ASSIGNMENT = From the line containing "let r := reconcile" to the very last line of the data below, transcribe everything exactly and nothing more.

DATA EXTRACT =

Lemma In_skipn {A : Type} (n : nat) (l : list A) (x : A) :
  In x (skipn n l) -> In x l.
Proof.
  intros H. rewrite <- (firstn_skipn n l). apply in_or_app. right. exact H.
Qed.

Lemma get_all_In (table : list DocTypeRow) (filters : dict FilterCond)
      (limit_start limit_page_length : nat) (x : DocTypeRow) :
  In x (get_all table filters limit_start limit_page_length) ->
  In x table /\ forallb (fun kc => cond_holds x (fst kc) (snd kc)) filters = true.
Proof.
  unfold get_all. intros H.
  destruct limit_page_length as [|n].
  - apply order_by_name_In in H. apply filter_In in H. exact H.
  - apply In_firstn, In_skipn, order_by_name_In in H.
    apply filter_In in H. exact H.
Qed.

(** With an empty search text the exclusion filter is in force: neither
    mapping-definition doctype is returned, whatever the table and the
    window. *)
Lemma no_search_text_excludes_mapping_doctypes
      (table : list DocTypeRow) (start page_len : nat) (name : string) :
  In [name] (get_cipl_app_doctypes table "" start page_len) ->
  ~ In name excluded_doctypes.
Proof.
  intros H Hin. apply list_contains_In in Hin.
  unfold get_cipl_app_doctypes in H. simpl in H.
  apply in_map_iff in H. destruct H as [d [E H]].
  injection E as E. subst name.
  apply get_all_In in H. destruct H as [_ H]. simpl in H.
  rewrite !andb_true_iff in H. destruct H as [_ [_ [H _]]].
  unfold cond_holds in H. simpl in H, Hin.
  rewrite Hin in H. discriminate.
Qed.

(** C7: with the search text "excel" the query returns the mapping-definition
    doctype excel_field_mapping: the 'like' filter is stored under the key
    'name' and replaces the 'not in' filter that excluded it. *)
Theorem search_text_returns_excluded_doctype :
  get_cipl_app_doctypes sample_doctypes "excel" 0 20 = [["excel_field_mapping"]]
  /\ In "excel_field_mapping" excluded_doctypes
  /\ get_cipl_app_doctypes sample_doctypes "" 0 20 = [["Contact"]].
Proof. vm_compute. repeat split. left. reflexivity. Qed.


(** ** Order of the reported rows and of their percentages *)

Lemma reported_rows_sorted (total_rows : Z) (outcomes : list bool) :
  forall idx : Z,
    StronglySorted Z.lt (reported_rows total_rows idx outcomes)
    /\ Forall (fun i => idx <= i < idx + Z.of_nat (List.length outcomes))
              (reported_rows total_rows idx outcomes).
Proof.
  induction outcomes as [|ok outcomes IH]; intros idx; cbn [reported_rows].
  - split; constructor.
  - destruct (IH (idx + 1)) as [IH1 IH2].
    assert (Hrest : Forall (fun i => idx < i < idx + Z.of_nat (List.length (ok :: outcomes)))
                           (reported_rows total_rows (idx + 1) outcomes)).
    { eapply Forall_impl; [|exact IH2]. cbn [List.length]. intros i Hi. cbv beta in Hi |- *.
      rewrite Nat2Z.inj_succ. lia. }
    destruct (ok && progress_due idx total_rows); cbn [app].
    + split.
      * constructor; [exact IH1|]. eapply Forall_impl; [|exact Hrest].
        intros i Hi. cbv beta in Hi |- *. lia.
      * constructor.
        -- cbn [List.length]. rewrite Nat2Z.inj_succ. lia.
        -- eapply Forall_impl; [|exact Hrest]. intros i Hi. cbv beta in Hi |- *. lia.
    + split; [exact IH1|]. eapply Forall_impl; [|exact Hrest]. intros i Hi. cbv beta in Hi |- *. lia.
Qed.

Lemma percents_nondecreasing (total_rows : Z) (rows : list Z) :
  0 < total_rows ->
  StronglySorted Z.lt rows ->
  Forall (fun i => 0 <= i < total_rows) rows ->
  nondecreasing (map progress (map (in_progress_event total_rows) rows))
  /\ Forall (fun p => 0 <= p <= 100) (map progress (map (in_progress_event total_rows) rows)).
Proof.
  intros Ht Hs Hb. unfold nondecreasing. rewrite map_map. cbn [progress in_progress_event].
  induction Hs as [|i rows Hs IH Hi]; cbn [map].
  - split; constructor.
  - inversion Hb as [|? ? Hb1 Hb2]; subst.
    destruct (IH Hb2) as [IH1 IH2]. split.
    + constructor; [exact IH1|].
      apply Forall_map. rewrite Forall_forall in Hi, Hb2 |- *.
      intros j Hj. specialize (Hi j Hj). specialize (Hb2 j Hj).
      apply Binary64Facts.progress_percent_mono; lia.
    + constructor; [|exact IH2].
      apply Binary64Facts.progress_percent_bounds. exact Hb1.
Qed.



(** ** Keys of a dictionary under assignment *)

Lemma dict_set_keys_In {V : Type} (d : dict V) (k k' : string) (v : V) :
  In k' (dict_keys (dict_set d k v)) <-> k' = k \/ In k' (dict_keys d).
Proof.
  induction d as [|[k0 v0] d IH]; simpl.
  - split; [intros [H|[]]; left; symmetry; exact H | intros [H|[]]; left; symmetry; exact H].
  - destruct (String.eqb_spec k0 k) as [E|E]; simpl.
    + subst k0. split; [intros [H|H]; [left; symmetry; exact H | right; right; exact H]
                       | intros [H|[H|H]]; [left; symmetry; exact H | left; exact H | right; exact H]].
    + unfold dict_keys in IH. rewrite IH. tauto.
Qed.

Lemma dict_set_keys_NoDup {V : Type} (d : dict V) (k : string) (v : V) :
  NoDup (dict_keys d) -> NoDup (dict_keys (dict_set d k v)).
Proof.
  induction d as [|[k0 v0] d IH]; simpl; intros Hd.
  - constructor; [intros [] | constructor].
  - inversion Hd as [|? ? Hn Hd']; subst.
    destruct (String.eqb_spec k0 k) as [E|E]; simpl.
    + subst k0. constructor; assumption.
    + constructor; [|exact (IH Hd')].
      intros Hin. apply (dict_set_keys_In d k k0 v) in Hin.
      destruct Hin as [Hin|Hin]; [exact (E Hin) | exact (Hn Hin)].
Qed.

Lemma dict_get_Some_In {V : Type} (d : dict V) (k : string) (v : V) :
  dict_get d k = Some v -> In k (dict_keys d).
Proof.
  intros H. destruct (in_dec string_dec k (dict_keys d)) as [Hin|Hin]; [exact Hin|].
  apply dict_get_None_keys in Hin. congruence.
Qed.

(** ** The fields written by an update *)




Section DraftFacts.
Variable job : Job.


End DraftFacts.

(** ** The import engine *)

Section EngineFacts.
Context {St : Type} {B : Backend St}.
Variable job : Job.

(** *** What each block does to the counters, the calls and the events *)

Lemma find_existing_effect (unique_value : pyval) (s : @State St) :
  let r := find_existing job unique_value s in
  counters (fst r) = counters s
  /\ realtime (fst r) = realtime s
  /\ error_log (fst r) = error_log s
  /\ store (fst r) = store s
  /\ session_user (fst r) = session_user s.
Proof.
  unfold find_existing, backend_read, ret.
  destruct (str_truthy (unique_field job) && py_truthy unique_value); simpl; auto.
Qed.

Lemma update_existing_effect (name : string) (doc_data : Doc) (s : @State St) :
  let r := update_existing job name doc_data s in
  realtime (fst r) = realtime s
  /\ error_log (fst r) = error_log s
  /\ session_user (fst r) = session_user s
  /\ counters (fst r)
     = (if returned (snd r) then count_updated (counters s) else counters s)
  /\ exists l, calls (fst r) = calls s ++ l /\ forallb is_update_call l = true
               /\ (returned (snd r) = true -> exists d, l = [CallGetDoc (doctype_name job) name; CallSave d]).
Proof.
  unfold update_existing, bind, backend_read, backend_write, update_counters, modify.
  simpl. destruct (get_doc (doctype_name job) name (store s)) as [e|doc]; simpl.
  - repeat split; try reflexivity.
    exists [CallGetDoc (doctype_name job) name]. repeat split; [discriminate].
  - destruct (doc_save (set_fields doc doc_data) (store s)) as [st' [e|[]]]; simpl.
    + repeat split; try reflexivity.
      exists [CallGetDoc (doctype_name job) name; CallSave (set_fields doc doc_data)].
      rewrite <- app_assoc. repeat split; [discriminate].
    + repeat split; try reflexivity.
      exists [CallGetDoc (doctype_name job) name; CallSave (set_fields doc doc_data)].
      rewrite <- app_assoc. repeat split. intros _. eexists. reflexivity.
Qed.

Lemma create_new_effect (doc_data : Doc) (s : @State St) :
  let r := create_new doc_data s in
  realtime (fst r) = realtime s
  /\ error_log (fst r) = error_log s
  /\ session_user (fst r) = session_user s
  /\ counters (fst r)
     = (if returned (snd r) then count_created (counters s) else counters s)
  /\ exists l, calls (fst r) = calls s ++ l /\ forallb is_create_call l = true
               /\ (returned (snd r) = true -> exists d, l = [CallNewDoc doc_data; CallInsert d]).
Proof.
  unfold create_new, bind, backend_read, backend_write, update_counters, modify.
  simpl. destruct (new_doc doc_data (store s)) as [e|doc]; simpl.
  - repeat split; try reflexivity.
    exists [CallNewDoc doc_data]. repeat split; [discriminate].
  - destruct (doc_insert doc (store s)) as [st' [e|[]]]; simpl.
    + repeat split; try reflexivity.
      exists [CallNewDoc doc_data; CallInsert doc].
      rewrite <- app_assoc. repeat split; [discriminate].
    + repeat split; try reflexivity.
      exists [CallNewDoc doc_data; CallInsert doc].
      rewrite <- app_assoc. repeat split. intros _. eexists. reflexivity.
Qed.

Lemma reconcile_effect (existing_doc : option string) (doc_data : Doc) (s : @State St) :
  let r := reconcile job existing_doc doc_data s in
  realtime (fst r) = realtime s
  /\ error_log (fst r) = error_log s
  /\ session_user (fst r) = session_user s
  /\ (if returned (snd r)
      then counters (fst r) = count_created (counters s)
           \/ counters (fst r) = count_updated (counters s)
           \/ counters (fst r) = count_skipped (counters s)
      else counters (fst r) = counters s).
Proof.
  unfold reconcile.
  destruct (str_truthy existing_doc); [destruct (int_truthy (allow_update job))
                                      | destruct (int_truthy (allow_create job))].
  - destruct (update_existing_effect (str_or_empty existing_doc) doc_data s)
      as (H1 & H2 & H3 & H4 & _).
    cbv zeta in *. repeat split; try assumption.
    destruct (returned _); [right; left|]; exact H4.
  - simpl. repeat split. right. right. reflexivity.
  - destruct (create_new_effect doc_data s) as (H1 & H2 & H3 & H4 & _).
    cbv zeta in *. repeat split; try assumption.
    destruct (returned _); [left|]; exact H4.
  - simpl. repeat split. right. right. reflexivity.
Qed.

Lemma report_progress_effect (idx total_rows : Z) (s : @State St) :
  let r := report_progress idx total_rows s in
  snd r = inr tt
  /\ counters (fst r) = counters s
  /\ error_log (fst r) = error_log s
  /\ session_user (fst r) = session_user s
  /\ store (fst r) = store s
  /\ calls (fst r) = calls s
  /\ progress_events (fst r)
     = progress_events s
       ++ (if progress_due idx total_rows then [in_progress_event total_rows idx] else []).
Proof.
  unfold report_progress, publish_progress, modify, ret, progress_events.
  destruct (progress_due idx total_rows); simpl.
  - repeat split. rewrite map_app. reflexivity.
  - repeat split. rewrite app_nil_r. reflexivity.
Qed.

REPLY =
  let r := reconcile job existing_doc doc_data s in
  realtime (fst r) = realtime s
  /\ error_log (fst r) = error_log s
  /\ session_user (fst r) = session_user s
  /\ (if returned (snd r)
      then counters (fst r) = count_created (counters s)
           \/ counters (fst r) = count_updated (counters s)
           \/ counters (fst r) = count_skipped (counters s)
      else counters (fst r) = counters s).
Proof.
  unfold reconcile.
  destruct (str_truthy existing_doc); [destruct (int_truthy (allow_update job))
                                      | destruct (int_truthy (allow_create job))].
  - destruct (update_existing_effect (str_or_empty existing_doc) doc_data s)
      as (H1 & H2 & H3 & H4 & _).
    cbv zeta in *. repeat split; try assumption.
    destruct (returned _); [right; left|]; exact H4.
  - simpl. repeat split. right. right. reflexivity.
  - destruct (create_new_effect doc_data s) as (H1 & H2 & H3 & H4 & _).
    cbv zeta in *. repeat split; try assumption.
    destruct (returned _); [left|]; exact H4.
  - simpl. repeat split. right. right. reflexivity.
Qed.

Lemma report_progress_effect (idx total_rows : Z) (s : @State St) :
  let r := report_progress idx total_rows s in
  snd r = inr tt
  /\ counters (fst r) = counters s
  /\ error_log (fst r) = error_log s
  /\ session_user (fst r) = session_user s
  /\ store (fst r) = store s
  /\ calls (fst r) = calls s
  /\ progress_events (fst r)
     = progress_events s
       ++ (if progress_due idx total_rows then [in_progress_event total_rows idx] else []).
Proof.
  unfold report_progress, publish_progress, modify, ret, progress_events.
  destruct (progress_due idx total_rows); simpl.
  - repeat split. rewrite map_app. reflexivity.
  - repeat split. rewrite app_nil_r. reflexivity.
Qed.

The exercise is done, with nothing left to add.